Print the data below exactly, but only the lines from the one containing "(** ** [strings] *)" down to the one containing "EmptyString, _ => Some s", inclusive.

Record extracts below:

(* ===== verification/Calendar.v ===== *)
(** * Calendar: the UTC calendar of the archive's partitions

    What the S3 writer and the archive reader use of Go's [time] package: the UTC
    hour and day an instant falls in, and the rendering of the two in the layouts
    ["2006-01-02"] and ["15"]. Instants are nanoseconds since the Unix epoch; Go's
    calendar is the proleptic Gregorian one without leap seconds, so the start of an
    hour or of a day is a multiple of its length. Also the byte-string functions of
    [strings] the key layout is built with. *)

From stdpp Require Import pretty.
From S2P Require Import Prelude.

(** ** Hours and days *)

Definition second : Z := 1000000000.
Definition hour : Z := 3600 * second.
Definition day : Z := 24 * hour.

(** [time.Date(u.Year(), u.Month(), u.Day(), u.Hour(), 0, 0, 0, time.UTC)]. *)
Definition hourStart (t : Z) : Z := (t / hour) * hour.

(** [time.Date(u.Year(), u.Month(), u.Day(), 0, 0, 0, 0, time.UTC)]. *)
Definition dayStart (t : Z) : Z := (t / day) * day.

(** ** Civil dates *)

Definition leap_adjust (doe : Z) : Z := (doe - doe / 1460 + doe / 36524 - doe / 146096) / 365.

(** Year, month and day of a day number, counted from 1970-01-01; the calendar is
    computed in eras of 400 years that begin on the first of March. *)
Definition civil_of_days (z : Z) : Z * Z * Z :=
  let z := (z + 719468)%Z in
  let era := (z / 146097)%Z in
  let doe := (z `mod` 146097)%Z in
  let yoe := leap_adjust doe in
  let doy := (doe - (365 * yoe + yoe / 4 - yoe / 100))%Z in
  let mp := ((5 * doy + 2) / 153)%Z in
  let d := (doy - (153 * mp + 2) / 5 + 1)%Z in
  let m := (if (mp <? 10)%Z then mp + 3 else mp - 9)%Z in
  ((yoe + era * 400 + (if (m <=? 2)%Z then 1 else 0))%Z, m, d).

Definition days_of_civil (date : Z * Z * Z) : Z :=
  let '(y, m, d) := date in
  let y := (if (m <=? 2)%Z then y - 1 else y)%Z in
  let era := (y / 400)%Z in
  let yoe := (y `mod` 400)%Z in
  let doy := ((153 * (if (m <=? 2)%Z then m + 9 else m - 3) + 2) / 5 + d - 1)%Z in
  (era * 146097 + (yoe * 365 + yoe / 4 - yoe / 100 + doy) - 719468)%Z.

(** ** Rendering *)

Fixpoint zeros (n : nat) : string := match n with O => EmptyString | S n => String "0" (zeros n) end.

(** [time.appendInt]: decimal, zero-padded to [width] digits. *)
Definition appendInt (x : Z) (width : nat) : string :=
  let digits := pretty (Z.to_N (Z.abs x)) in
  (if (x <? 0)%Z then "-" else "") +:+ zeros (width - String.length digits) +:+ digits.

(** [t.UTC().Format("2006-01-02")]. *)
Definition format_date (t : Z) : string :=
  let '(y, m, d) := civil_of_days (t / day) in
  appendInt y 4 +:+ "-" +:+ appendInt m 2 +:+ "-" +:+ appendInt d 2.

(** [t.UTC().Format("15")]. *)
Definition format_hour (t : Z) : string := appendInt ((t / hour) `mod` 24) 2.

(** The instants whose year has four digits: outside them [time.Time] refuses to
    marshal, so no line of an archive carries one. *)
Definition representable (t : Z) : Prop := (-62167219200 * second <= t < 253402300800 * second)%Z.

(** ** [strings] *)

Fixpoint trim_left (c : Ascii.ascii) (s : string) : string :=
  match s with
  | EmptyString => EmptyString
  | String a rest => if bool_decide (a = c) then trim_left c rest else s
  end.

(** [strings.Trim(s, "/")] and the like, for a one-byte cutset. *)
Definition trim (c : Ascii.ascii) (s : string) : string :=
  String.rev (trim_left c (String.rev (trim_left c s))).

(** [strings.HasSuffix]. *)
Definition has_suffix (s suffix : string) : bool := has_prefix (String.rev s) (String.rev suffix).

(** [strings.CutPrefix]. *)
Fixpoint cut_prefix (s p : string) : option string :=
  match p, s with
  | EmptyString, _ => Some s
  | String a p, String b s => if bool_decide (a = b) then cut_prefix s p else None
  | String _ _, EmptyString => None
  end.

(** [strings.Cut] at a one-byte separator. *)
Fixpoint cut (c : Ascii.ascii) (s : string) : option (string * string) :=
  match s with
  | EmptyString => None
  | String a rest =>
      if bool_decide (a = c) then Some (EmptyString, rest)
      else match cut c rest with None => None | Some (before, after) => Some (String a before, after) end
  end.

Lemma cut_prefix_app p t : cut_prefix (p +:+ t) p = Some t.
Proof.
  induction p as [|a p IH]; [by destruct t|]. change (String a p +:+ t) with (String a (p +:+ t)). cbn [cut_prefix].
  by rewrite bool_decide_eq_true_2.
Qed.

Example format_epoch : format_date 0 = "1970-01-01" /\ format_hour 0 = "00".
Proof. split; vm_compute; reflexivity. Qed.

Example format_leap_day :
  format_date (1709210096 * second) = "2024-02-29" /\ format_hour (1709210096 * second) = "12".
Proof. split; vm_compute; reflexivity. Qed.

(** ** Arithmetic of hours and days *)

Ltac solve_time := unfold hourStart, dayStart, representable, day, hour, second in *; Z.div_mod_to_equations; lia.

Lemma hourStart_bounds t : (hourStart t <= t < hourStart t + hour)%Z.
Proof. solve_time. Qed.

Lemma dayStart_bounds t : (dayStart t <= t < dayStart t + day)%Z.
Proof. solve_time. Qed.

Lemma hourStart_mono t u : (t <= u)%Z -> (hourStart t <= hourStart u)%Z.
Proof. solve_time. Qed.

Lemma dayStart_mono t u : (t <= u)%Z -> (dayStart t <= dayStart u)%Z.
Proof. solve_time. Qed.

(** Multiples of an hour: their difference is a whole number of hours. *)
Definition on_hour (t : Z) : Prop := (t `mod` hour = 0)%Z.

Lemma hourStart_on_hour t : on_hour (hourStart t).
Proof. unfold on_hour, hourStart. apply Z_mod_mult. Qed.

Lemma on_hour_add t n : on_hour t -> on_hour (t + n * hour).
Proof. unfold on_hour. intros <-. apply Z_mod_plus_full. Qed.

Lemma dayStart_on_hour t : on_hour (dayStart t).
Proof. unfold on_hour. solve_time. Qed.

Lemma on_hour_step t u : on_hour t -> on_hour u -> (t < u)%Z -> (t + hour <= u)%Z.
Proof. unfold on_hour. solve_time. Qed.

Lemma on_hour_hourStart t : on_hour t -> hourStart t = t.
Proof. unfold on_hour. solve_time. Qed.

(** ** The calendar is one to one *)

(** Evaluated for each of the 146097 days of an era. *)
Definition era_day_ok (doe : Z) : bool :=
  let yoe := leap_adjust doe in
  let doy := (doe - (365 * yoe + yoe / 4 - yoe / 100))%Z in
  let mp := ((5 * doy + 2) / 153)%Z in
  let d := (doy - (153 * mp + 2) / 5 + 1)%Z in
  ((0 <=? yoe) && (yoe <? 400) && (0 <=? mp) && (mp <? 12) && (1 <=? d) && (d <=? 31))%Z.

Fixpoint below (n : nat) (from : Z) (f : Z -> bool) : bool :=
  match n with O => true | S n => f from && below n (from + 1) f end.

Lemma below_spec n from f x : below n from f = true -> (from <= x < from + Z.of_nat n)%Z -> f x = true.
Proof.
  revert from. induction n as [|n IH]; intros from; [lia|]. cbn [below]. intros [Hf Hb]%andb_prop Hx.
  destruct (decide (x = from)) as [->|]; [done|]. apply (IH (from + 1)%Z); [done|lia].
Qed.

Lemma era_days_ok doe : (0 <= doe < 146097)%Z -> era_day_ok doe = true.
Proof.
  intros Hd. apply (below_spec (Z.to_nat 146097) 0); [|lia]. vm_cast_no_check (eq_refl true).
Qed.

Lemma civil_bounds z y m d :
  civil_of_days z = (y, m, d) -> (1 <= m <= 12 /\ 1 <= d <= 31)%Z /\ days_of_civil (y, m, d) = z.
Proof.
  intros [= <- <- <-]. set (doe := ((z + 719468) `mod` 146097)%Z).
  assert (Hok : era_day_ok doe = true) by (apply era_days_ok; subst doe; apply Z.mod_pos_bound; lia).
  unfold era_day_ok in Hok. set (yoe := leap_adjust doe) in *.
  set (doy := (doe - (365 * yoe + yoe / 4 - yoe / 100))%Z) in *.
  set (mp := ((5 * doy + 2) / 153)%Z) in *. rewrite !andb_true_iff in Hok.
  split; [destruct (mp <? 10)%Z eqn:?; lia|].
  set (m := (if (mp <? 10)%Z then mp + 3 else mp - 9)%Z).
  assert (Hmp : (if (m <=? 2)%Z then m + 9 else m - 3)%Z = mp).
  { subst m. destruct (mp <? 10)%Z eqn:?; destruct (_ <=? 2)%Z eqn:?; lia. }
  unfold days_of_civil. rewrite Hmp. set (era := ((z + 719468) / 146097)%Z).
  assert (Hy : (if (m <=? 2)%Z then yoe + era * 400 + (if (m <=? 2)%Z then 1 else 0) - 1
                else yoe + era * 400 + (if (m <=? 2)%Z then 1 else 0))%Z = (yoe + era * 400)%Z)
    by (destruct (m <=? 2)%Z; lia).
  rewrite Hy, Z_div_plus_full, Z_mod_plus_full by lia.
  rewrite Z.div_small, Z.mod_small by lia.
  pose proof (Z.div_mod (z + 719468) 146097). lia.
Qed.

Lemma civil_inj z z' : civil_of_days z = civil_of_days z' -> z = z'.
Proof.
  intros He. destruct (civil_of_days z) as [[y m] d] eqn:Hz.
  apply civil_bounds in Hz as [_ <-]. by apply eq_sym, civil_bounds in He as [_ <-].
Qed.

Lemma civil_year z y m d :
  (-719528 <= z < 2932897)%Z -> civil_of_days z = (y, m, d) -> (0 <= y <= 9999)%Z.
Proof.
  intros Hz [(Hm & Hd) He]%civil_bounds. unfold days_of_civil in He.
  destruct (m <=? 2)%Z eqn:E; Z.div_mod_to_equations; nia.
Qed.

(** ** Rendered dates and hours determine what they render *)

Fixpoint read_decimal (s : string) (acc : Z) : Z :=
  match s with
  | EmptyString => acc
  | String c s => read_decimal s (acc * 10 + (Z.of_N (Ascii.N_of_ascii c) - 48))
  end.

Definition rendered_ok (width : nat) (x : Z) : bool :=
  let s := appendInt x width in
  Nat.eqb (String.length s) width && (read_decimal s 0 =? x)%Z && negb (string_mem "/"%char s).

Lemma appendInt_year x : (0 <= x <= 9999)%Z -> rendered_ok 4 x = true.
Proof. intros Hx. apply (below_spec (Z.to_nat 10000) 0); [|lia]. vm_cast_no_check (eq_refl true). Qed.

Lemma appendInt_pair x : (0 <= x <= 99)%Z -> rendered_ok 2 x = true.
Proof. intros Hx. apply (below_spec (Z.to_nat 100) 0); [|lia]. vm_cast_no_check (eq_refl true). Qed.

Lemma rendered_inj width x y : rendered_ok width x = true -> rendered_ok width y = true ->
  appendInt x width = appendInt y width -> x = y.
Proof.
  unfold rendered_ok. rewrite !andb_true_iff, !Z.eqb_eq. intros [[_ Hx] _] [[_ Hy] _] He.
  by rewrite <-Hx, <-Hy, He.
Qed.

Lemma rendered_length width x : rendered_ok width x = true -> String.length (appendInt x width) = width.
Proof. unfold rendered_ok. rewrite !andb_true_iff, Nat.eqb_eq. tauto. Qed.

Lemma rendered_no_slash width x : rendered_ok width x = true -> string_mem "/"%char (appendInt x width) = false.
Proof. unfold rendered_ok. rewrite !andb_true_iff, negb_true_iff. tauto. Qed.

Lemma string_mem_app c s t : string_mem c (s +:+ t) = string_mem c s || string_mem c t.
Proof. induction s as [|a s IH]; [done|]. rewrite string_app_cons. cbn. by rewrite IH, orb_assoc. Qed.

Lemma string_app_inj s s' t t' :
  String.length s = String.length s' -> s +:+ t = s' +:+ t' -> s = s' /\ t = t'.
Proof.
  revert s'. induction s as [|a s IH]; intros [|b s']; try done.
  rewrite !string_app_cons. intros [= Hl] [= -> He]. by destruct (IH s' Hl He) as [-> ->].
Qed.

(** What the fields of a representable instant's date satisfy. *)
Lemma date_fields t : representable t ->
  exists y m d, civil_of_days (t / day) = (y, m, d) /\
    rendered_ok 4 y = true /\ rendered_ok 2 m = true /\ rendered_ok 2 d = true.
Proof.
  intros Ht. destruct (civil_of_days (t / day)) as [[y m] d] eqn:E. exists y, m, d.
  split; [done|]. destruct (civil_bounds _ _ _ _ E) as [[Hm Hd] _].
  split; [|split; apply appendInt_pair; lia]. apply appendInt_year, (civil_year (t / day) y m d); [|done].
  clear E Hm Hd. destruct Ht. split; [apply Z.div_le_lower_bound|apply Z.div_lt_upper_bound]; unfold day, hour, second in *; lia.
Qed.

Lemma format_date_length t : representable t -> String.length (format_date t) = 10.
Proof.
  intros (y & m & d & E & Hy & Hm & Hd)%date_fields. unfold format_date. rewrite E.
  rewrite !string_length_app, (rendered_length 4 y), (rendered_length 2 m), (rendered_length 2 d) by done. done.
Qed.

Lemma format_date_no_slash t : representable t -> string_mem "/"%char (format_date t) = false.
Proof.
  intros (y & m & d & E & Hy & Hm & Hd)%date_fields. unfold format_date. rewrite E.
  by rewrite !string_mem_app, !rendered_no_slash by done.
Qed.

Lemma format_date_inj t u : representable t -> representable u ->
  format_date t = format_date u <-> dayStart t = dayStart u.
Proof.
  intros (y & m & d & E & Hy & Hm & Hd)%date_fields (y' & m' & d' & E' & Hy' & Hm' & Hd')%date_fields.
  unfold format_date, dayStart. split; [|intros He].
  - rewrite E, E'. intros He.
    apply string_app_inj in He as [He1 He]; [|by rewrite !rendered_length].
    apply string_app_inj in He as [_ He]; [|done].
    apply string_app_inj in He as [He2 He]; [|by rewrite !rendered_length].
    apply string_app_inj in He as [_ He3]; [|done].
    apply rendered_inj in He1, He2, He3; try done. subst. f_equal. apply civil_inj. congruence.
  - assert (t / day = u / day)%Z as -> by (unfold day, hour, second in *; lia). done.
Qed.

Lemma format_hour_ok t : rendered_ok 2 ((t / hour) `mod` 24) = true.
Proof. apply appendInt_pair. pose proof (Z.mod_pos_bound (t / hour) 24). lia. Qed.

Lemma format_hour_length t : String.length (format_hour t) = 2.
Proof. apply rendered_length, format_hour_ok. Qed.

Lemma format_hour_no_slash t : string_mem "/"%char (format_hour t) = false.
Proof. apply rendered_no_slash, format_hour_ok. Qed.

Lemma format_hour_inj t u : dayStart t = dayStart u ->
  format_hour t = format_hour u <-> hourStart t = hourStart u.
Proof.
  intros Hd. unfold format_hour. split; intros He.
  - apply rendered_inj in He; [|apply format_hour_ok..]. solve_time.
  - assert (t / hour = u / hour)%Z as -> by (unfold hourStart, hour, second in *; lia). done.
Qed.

End of Record extracts.

▶ **Task solution**
(** ** [strings] *)

Fixpoint trim_left (c : Ascii.ascii) (s : string) : string :=
  match s with
  | EmptyString => EmptyString
  | String a rest => if bool_decide (a = c) then trim_left c rest else s
  end.

(** [strings.Trim(s, "/")] and the like, for a one-byte cutset. *)
Definition trim (c : Ascii.ascii) (s : string) : string :=
  String.rev (trim_left c (String.rev (trim_left c s))).

(** [strings.HasSuffix]. *)
Definition has_suffix (s suffix : string) : bool := has_prefix (String.rev s) (String.rev suffix).

(** [strings.CutPrefix]. *)
Fixpoint cut_prefix (s p : string) : option string :=
  match p, s with
  | EmptyString, _ => Some s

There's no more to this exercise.